Poor Mr. Gilchrist. A retired factory worker from a paper mill in Pine Bluff who died only a year ago, he must be spinning in the hottest rung of hell for having allowed his only child to desert the South and accept a scholarship at a fancy school on the East Coast. First, his daughter wasted his hard-earned money on an art history degree at Princeton, and now she has the nerve to stain his memory by exhibiting the results on her walls.

“Who was that guy, Mapplethorpe?

Didn’t he do some statue of a man pissing into another guy’s mouth or

something just totally beyond the pale? When is his exhibit getting up here?”

Amy rolls her eyes. I may not be educable.

“I don’t think he’s in my budget for next month.” She reaches over and pats my leg.

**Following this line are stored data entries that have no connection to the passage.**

Lemma analyzeAudio_overall_witness :
  exists r,
    fst (analyzeAudio tap 16000 studio) = Some r
    /\ validScore (overallScore r)
    /\ emotionalFeedback r <> "excellent"%string.
Proof.
  destruct tap_analysed as [r Hr]. exists r. split; [exact Hr |].
  destruct (ScoreExtra.analyzeAudio_overall tap 16000 studio r Hr)
    as [Hvalid [_ [_ Hdefault]]].
  split; [exact Hvalid |]. apply Hdefault. reflexivity.
Defined.

Lemma studio_weights :
  Forall (fun m => 0 <= weight m) (fst (fst (resolved offline studio))).
Proof.
  destruct studio_resolved as [e2 [Hres _]]. rewrite Hres. cbn [fst].
  unfold DEFAULT_CONFIG. repeat constructor; simpl; lra.
Qed.

Lemma analyzeAudioAsync_overall_witness :
  validScore (overallScore tapResult)
  /\ emotionalFeedback tapResult = gradeOf (overallScore tapResult).
Proof.
  destruct (ScoreExtra.analyzeAudioAsync_overall
              tap 16000 (Some withMic) offline studio tapResult
              tapResult_returned studio_weights) as [Hvalid [Hgrade _]].
  split; assumption.
Defined.

Lemma analyzeResponseTime_quiet_witness :
  ResponseTime.responseTimeMs (analyzeResponseTime hush 16000 DEFAULT_CONFIG) = Fin 0
  /\ ResponseTime.score (analyzeResponseTime hush 16000 DEFAULT_CONFIG) = Fin 100.
Proof.
  assert (Hrate : 16000 <> 0) by lra.
  assert (Hquiet : Forall (fun s => Rabs s <= 0.005) hush).
  { unfold hush. repeat constructor; rewrite Rabs_R0; lra. }
  destruct (ScoreExtra.analyzeResponseTime_quiet
              hush 16000 DEFAULT_CONFIG Hrate (or_introl Hquiet)) as [Hms Hscore].
  split; [exact Hms |]. apply Hscore. simpl. lra.
Defined.


End ExtraExamples.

“It’s okay for art to make you uncomfortable, even scare you.

It’s how we grow.”

I make a face. She sounds so damn condescending.

I didn’t just swing down out of the trees, and she knows it. On the other hand, if we got married or even lived together, it’d be my place, too. What would Sarah think of this? She’s gotten a lot more liberal in the last year, but this stuff would embarrass her. She thinks Amy is too young for me, anyway.

“I don’t mind a little growth, but I think Mapplethorpe’s stuff would prematurely age me.”

Amy chucks Jessie under her chin.

“I realize now who you named her after.”

I get it. Jesse Helms, the right-wing senator from North Carolina who messed with the federal arts budget.